The irony of John Bolton's tenure as US national security adviser, which ended Monday night with a tweet from US President Donald Trump, was that when news of his appointment came to light, most foreign policy experts in Washington were concerned about the devastation Bolton could commit outside the country. He was known for his extremist views on North Korea, Iran and other issues. Many were worried about the wars this angry and mysterious man might convince inexperienced President Trump.

In fact, Bolton's legacy is not wars and destruction abroad, but his poor work in Washington. In 17 months of his tenure, he destroyed the National Security Council system, the complex structure that has governed US foreign policy since the end of World War II. Bolton's best-known exploits will continue to be his dismantling of a structure that has kept US foreign policy from falling apart into chaos.

President Trump is not the first US president to believe he can manage a foreign policy himself. During World War II, President Franklin Delano Roosevelt led the war effort from the Oval Office with a handful of aides. Roosevelt, who called himself a "juggler", was "quite ready to mislead and tell lies if that would help him win the war." He would like to keep his options open to everyone, including military commanders, diplomats, Congress and even Vice President Harry Truman.

After his death, several members of Congress, military officers, and some Roosevelt advisers formed the National Security Council and the post of National Security Adviser, to get all of Washington's political class involved in difficult issues. The result was not perfect, but at least there was an organized and authoritative structure of US foreign policy from another administration.

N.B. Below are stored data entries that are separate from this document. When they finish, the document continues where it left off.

(* ===== verification/TablesData.v ===== *)
(** The constant tables of [hazmat/tables.rs] (DSTU 7624 Appendix A S-boxes, the MDS matrix and its
    inverse, and the generated byte-to-column tables), with their values as the source lists them.
    What they satisfy is proved in [Tables.v]. *)

From S2P Require Import Prelude.

(** The four S-boxes, indexed [row mod 4], then the byte. *)
Definition SBOXES : list (list Z) :=
  [ [ 0xa8; 0x43; 0x5f; 0x06; 0x6b; 0x75; 0x6c; 0x59; 0x71; 0xdf; 0x87; 0x95; 0x17; 0xf0; 0xd8; 0x09;
     0x6d; 0xf3; 0x1d; 0xcb; 0xc9; 0x4d; 0x2c; 0xaf; 0x79; 0xe0; 0x97; 0xfd; 0x6f; 0x4b; 0x45; 0x39;
     0x3e; 0xdd; 0xa3; 0x4f; 0xb4; 0xb6; 0x9a; 0x0e; 0x1f; 0xbf; 0x15; 0xe1; 0x49; 0xd2; 0x93; 0xc6;
     0x92; 0x72; 0x9e; 0x61; 0xd1; 0x63; 0xfa; 0xee; 0xf4; 0x19; 0xd5; 0xad; 0x58; 0xa4; 0xbb; 0xa1;
     0xdc; 0xf2; 0x83; 0x37; 0x42; 0xe4; 0x7a; 0x32; 0x9c; 0xcc; 0xab; 0x4a; 0x8f; 0x6e; 0x04; 0x27;
     0x2e; 0xe7; 0xe2; 0x5a; 0x96; 0x16; 0x23; 0x2b; 0xc2; 0x65; 0x66; 0x0f; 0xbc; 0xa9; 0x47; 0x41;
     0x34; 0x48; 0xfc; 0xb7; 0x6a; 0x88; 0xa5; 0x53; 0x86; 0xf9; 0x5b; 0xdb; 0x38; 0x7b; 0xc3; 0x1e;
     0x22; 0x33; 0x24; 0x28; 0x36; 0xc7; 0xb2; 0x3b; 0x8e; 0x77; 0xba; 0xf5; 0x14; 0x9f; 0x08; 0x55;
     0x9b; 0x4c; 0xfe; 0x60; 0x5c; 0xda; 0x18; 0x46; 0xcd; 0x7d; 0x21; 0xb0; 0x3f; 0x1b; 0x89; 0xff;
     0xeb; 0x84; 0x69; 0x3a; 0x9d; 0xd7; 0xd3; 0x70; 0x67; 0x40; 0xb5; 0xde; 0x5d; 0x30; 0x91; 0xb1;
     0x78; 0x11; 0x01; 0xe5; 0x00; 0x68; 0x98; 0xa0; 0xc5; 0x02; 0xa6; 0x74; 0x2d; 0x0b; 0xa2; 0x76;
     0xb3; 0xbe; 0xce; 0xbd; 0xae; 0xe9; 0x8a; 0x31; 0x1c; 0xec; 0xf1; 0x99; 0x94; 0xaa; 0xf6; 0x26;
     0x2f; 0xef; 0xe8; 0x8c; 0x35; 0x03; 0xd4; 0x7f; 0xfb; 0x05; 0xc1; 0x5e; 0x90; 0x20; 0x3d; 0x82;
     0xf7; 0xea; 0x0a; 0x0d; 0x7e; 0xf8; 0x50; 0x1a; 0xc4; 0x07; 0x57; 0xb8; 0x3c; 0x62; 0xe3; 0xc8;
     0xac; 0x52; 0x64; 0x10; 0xd0; 0xd9; 0x13; 0x0c; 0x12; 0x29; 0x51; 0xb9; 0xcf; 0xd6; 0x73; 0x8d;
     0x81; 0x54; 0xc0; 0xed; 0x4e; 0x44; 0xa7; 0x2a; 0x85; 0x25; 0xe6; 0xca; 0x7c; 0x8b; 0x56; 0x80 ];
    [ 0xce; 0xbb; 0xeb; 0x92; 0xea; 0xcb; 0x13; 0xc1; 0xe9; 0x3a; 0xd6; 0xb2; 0xd2; 0x90; 0x17; 0xf8;
     0x42; 0x15; 0x56; 0xb4; 0x65; 0x1c; 0x88; 0x43; 0xc5; 0x5c; 0x36; 0xba; 0xf5; 0x57; 0x67; 0x8d;
     0x31; 0xf6; 0x64; 0x58; 0x9e; 0xf4; 0x22; 0xaa; 0x75; 0x0f; 0x02; 0xb1; 0xdf; 0x6d; 0x73; 0x4d;
     0x7c; 0x26; 0x2e; 0xf7; 0x08; 0x5d; 0x44; 0x3e; 0x9f; 0x14; 0xc8; 0xae; 0x54; 0x10; 0xd8; 0xbc;
     0x1a; 0x6b; 0x69; 0xf3; 0xbd; 0x33; 0xab; 0xfa; 0xd1; 0x9b; 0x68; 0x4e; 0x16; 0x95; 0x91; 0xee;
     0x4c; 0x63; 0x8e; 0x5b; 0xcc; 0x3c; 0x19; 0xa1; 0x81; 0x49; 0x7b; 0xd9; 0x6f; 0x37; 0x60; 0xca;
     0xe7; 0x2b; 0x48; 0xfd; 0x96; 0x45; 0xfc; 0x41; 0x12; 0x0d; 0x79; 0xe5; 0x89; 0x8c; 0xe3; 0x20;
     0x30; 0xdc; 0xb7; 0x6c; 0x4a; 0xb5; 0x3f; 0x97; 0xd4; 0x62; 0x2d; 0x06; 0xa4; 0xa5; 0x83; 0x5f;
     0x2a; 0xda; 0xc9; 0x00; 0x7e; 0xa2; 0x55; 0xbf; 0x11; 0xd5; 0x9c; 0xcf; 0x0e; 0x0a; 0x3d; 0x51;
     0x7d; 0x93; 0x1b; 0xfe; 0xc4; 0x47; 0x09; 0x86; 0x0b; 0x8f; 0x9d; 0x6a; 0x07; 0xb9; 0xb0; 0x98;
     0x18; 0x32; 0x71; 0x4b; 0xef; 0x3b; 0x70; 0xa0; 0xe4; 0x40; 0xff; 0xc3; 0xa9; 0xe6; 0x78; 0xf9;
     0x8b; 0x46; 0x80; 0x1e; 0x38; 0xe1; 0xb8; 0xa8; 0xe0; 0x0c; 0x23; 0x76; 0x1d; 0x25; 0x24; 0x05;
     0xf1; 0x6e; 0x94; 0x28; 0x9a; 0x84; 0xe8; 0xa3; 0x4f; 0x77; 0xd3; 0x85; 0xe2; 0x52; 0xf2; 0x82;
     0x50; 0x7a; 0x2f; 0x74; 0x53; 0xb3; 0x61; 0xaf; 0x39; 0x35; 0xde; 0xcd; 0x1f; 0x99; 0xac; 0xad;
     0x72; 0x2c; 0xdd; 0xd0; 0x87; 0xbe; 0x5e; 0xa6; 0xec; 0x04; 0xc6; 0x03; 0x34; 0xfb; 0xdb; 0x59;
     0xb6; 0xc2; 0x01; 0xf0; 0x5a; 0xed; 0xa7; 0x66; 0x21; 0x7f; 0x8a; 0x27; 0xc7; 0xc0; 0x29; 0xd7 ];
    [ 0x93; 0xd9; 0x9a; 0xb5; 0x98; 0x22; 0x45; 0xfc; 0xba; 0x6a; 0xdf; 0x02; 0x9f; 0xdc; 0x51; 0x59;
     0x4a; 0x17; 0x2b; 0xc2; 0x94; 0xf4; 0xbb; 0xa3; 0x62; 0xe4; 0x71; 0xd4; 0xcd; 0x70; 0x16; 0xe1;
     0x49; 0x3c; 0xc0; 0xd8; 0x5c; 0x9b; 0xad; 0x85; 0x53; 0xa1; 0x7a; 0xc8; 0x2d; 0xe0; 0xd1; 0x72;
     0xa6; 0x2c; 0xc4; 0xe3; 0x76; 0x78; 0xb7; 0xb4; 0x09; 0x3b; 0x0e; 0x41; 0x4c; 0xde; 0xb2; 0x90;
     0x25; 0xa5; 0xd7; 0x03; 0x11; 0x00; 0xc3; 0x2e; 0x92; 0xef; 0x4e; 0x12; 0x9d; 0x7d; 0xcb; 0x35;
     0x10; 0xd5; 0x4f; 0x9e; 0x4d; 0xa9; 0x55; 0xc6; 0xd0; 0x7b; 0x18; 0x97; 0xd3; 0x36; 0xe6; 0x48;
     0x56; 0x81; 0x8f; 0x77; 0xcc; 0x9c; 0xb9; 0xe2; 0xac; 0xb8; 0x2f; 0x15; 0xa4; 0x7c; 0xda; 0x38;
     0x1e; 0x0b; 0x05; 0xd6; 0x14; 0x6e; 0x6c; 0x7e; 0x66; 0xfd; 0xb1; 0xe5; 0x60; 0xaf; 0x5e; 0x33;
     0x87; 0xc9; 0xf0; 0x5d; 0x6d; 0x3f; 0x88; 0x8d; 0xc7; 0xf7; 0x1d; 0xe9; 0xec; 0xed; 0x80; 0x29;
     0x27; 0xcf; 0x99; 0xa8; 0x50; 0x0f; 0x37; 0x24; 0x28; 0x30; 0x95; 0xd2; 0x3e; 0x5b; 0x40; 0x83;
     0xb3; 0x69; 0x57; 0x1f; 0x07; 0x1c; 0x8a; 0xbc; 0x20; 0xeb; 0xce; 0x8e; 0xab; 0xee; 0x31; 0xa2;
     0x73; 0xf9; 0xca; 0x3a; 0x1a; 0xfb; 0x0d; 0xc1; 0xfe; 0xfa; 0xf2; 0x6f; 0xbd; 0x96; 0xdd; 0x43;
     0x52; 0xb6; 0x08; 0xf3; 0xae; 0xbe; 0x19; 0x89; 0x32; 0x26; 0xb0; 0xea; 0x4b; 0x64; 0x84; 0x82;
     0x6b; 0xf5; 0x79; 0xbf; 0x01; 0x5f; 0x75; 0x63; 0x1b; 0x23; 0x3d; 0x68; 0x2a; 0x65; 0xe8; 0x91;
     0xf6; 0xff; 0x13; 0x58; 0xf1; 0x47; 0x0a; 0x7f; 0xc5; 0xa7; 0xe7; 0x61; 0x5a; 0x06; 0x46; 0x44;
     0x42; 0x04; 0xa0; 0xdb; 0x39; 0x86; 0x54; 0xaa; 0x8c; 0x34; 0x21; 0x8b; 0xf8; 0x0c; 0x74; 0x67 ];
    [ 0x68; 0x8d; 0xca; 0x4d; 0x73; 0x4b; 0x4e; 0x2a; 0xd4; 0x52; 0x26; 0xb3; 0x54; 0x1e; 0x19; 0x1f;
     0x22; 0x03; 0x46; 0x3d; 0x2d; 0x4a; 0x53; 0x83; 0x13; 0x8a; 0xb7; 0xd5; 0x25; 0x79; 0xf5; 0xbd;
     0x58; 0x2f; 0x0d; 0x02; 0xed; 0x51; 0x9e; 0x11; 0xf2; 0x3e; 0x55; 0x5e; 0xd1; 0x16; 0x3c; 0x66;
     0x70; 0x5d; 0xf3; 0x45; 0x40; 0xcc; 0xe8; 0x94; 0x56; 0x08; 0xce; 0x1a; 0x3a; 0xd2; 0xe1; 0xdf;
     0xb5; 0x38; 0x6e; 0x0e; 0xe5; 0xf4; 0xf9; 0x86; 0xe9; 0x4f; 0xd6; 0x85; 0x23; 0xcf; 0x32; 0x99;
     0x31; 0x14; 0xae; 0xee; 0xc8; 0x48; 0xd3; 0x30; 0xa1; 0x92; 0x41; 0xb1; 0x18; 0xc4; 0x2c; 0x71;
     0x72; 0x44; 0x15; 0xfd; 0x37; 0xbe; 0x5f; 0xaa; 0x9b; 0x88; 0xd8; 0xab; 0x89; 0x9c; 0xfa; 0x60;
     0xea; 0xbc; 0x62; 0x0c; 0x24; 0xa6; 0xa8; 0xec; 0x67; 0x20; 0xdb; 0x7c; 0x28; 0xdd; 0xac; 0x5b;
     0x34; 0x7e; 0x10; 0xf1; 0x7b; 0x8f; 0x63; 0xa0; 0x05; 0x9a; 0x43; 0x77; 0x21; 0xbf; 0x27; 0x09;
     0xc3; 0x9f; 0xb6; 0xd7; 0x29; 0xc2; 0xeb; 0xc0; 0xa4; 0x8b; 0x8c; 0x1d; 0xfb; 0xff; 0xc1; 0xb2;
     0x97; 0x2e; 0xf8; 0x65; 0xf6; 0x75; 0x07; 0x04; 0x49; 0x33; 0xe4; 0xd9; 0xb9; 0xd0; 0x42; 0xc7;
     0x6c; 0x90; 0x00; 0x8e; 0x6f; 0x50; 0x01; 0xc5; 0xda; 0x47; 0x3f; 0xcd; 0x69; 0xa2; 0xe2; 0x7a;
     0xa7; 0xc6; 0x93; 0x0f; 0x0a; 0x06; 0xe6; 0x2b; 0x96; 0xa3; 0x1c; 0xaf; 0x6a; 0x12; 0x84; 0x39;
     0xe7; 0xb0; 0x82; 0xf7; 0xfe; 0x9d; 0x87; 0x5c; 0x81; 0x35; 0xde; 0xb4; 0xa5; 0xfc; 0x80; 0xef;
     0xcb; 0xbb; 0x6b; 0x76; 0xba; 0x5a; 0x7d; 0x78; 0x0b; 0x95; 0xe3; 0xad; 0x74; 0x98; 0x3b; 0x36;
     0x64; 0x6d; 0xdc; 0xf0; 0x59; 0xa9; 0x4c; 0x17; 0x7f; 0x91; 0xb8; 0xc9; 0x57; 0x1b; 0xe0; 0x61 ] ].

After the 2016 elections, President Donald Trump toured the White House, and he was surprised at the size of the cases placed on his office and the system through which these cases were conveyed.However, Trump did not serve in the military and did not serve in the government. Things got more complicated when the first national security adviser, Michael Flynn, resigned with a scandal.

Although he refused to take senior positions in the Trump administration, Bolton, who replaced General HR McMaster in April 2018, could have done a good job under an inexperienced president. But Bolton decided to break the system that has been the heart of US foreign policy for more than seven decades. Armed with his convictions about how the government works and how it should be run, he has something in his mind that is close to Roosevelt's juggling. The president was not with the National Security Council, but only with the National Security Adviser.

Bolton shattered the government and in turn destroyed it. As a national security adviser, he has been pushing hard on North Korea, Iran, Venezuela and Afghanistan, but without the structure behind him, and Bolton has begun to appear increasingly lonely as he tries hard to sell President Trump positions that the president is hard to accept. President Trump eventually broke away from Bolton and began consulting others outside the administration, such as Tucker Carlson of Fox News. When Bolton collided with the president, his regime collapsed, as reports of chaos in the decision-making on peace in Afghanistan and related talks illustrate.

Bolton's only achievement was the dismantling of the foreign-policy-making structure that relieved the president of foreign policy management. Bolton persuaded President Trump that he did not need to make the National Security Council make decisions, so the president is confident that he does not need the National Security Council either. Whether President Trump has nominated an alternative to Bolton is not important. It is impossible now that no one can convince the president that he needs the system itself, let alone the system in administration for seven decades.

Presidential sorcery seems to be back, and one does not need to compare Trump to Roosevelt. Today, Washington relies more on the presidency, and the world relies more on Washington's decisions than in the 1930s and 1940s. At the moment of division at home and chaos abroad, the disintegration of the federal government is the most anticipated crisis as a result.

John Gans is director of communication and research at the University of Pennsylvania

Bolton's only achievement was the dismantling of the foreign-policy-making structure that relieved the US president of foreign policy management.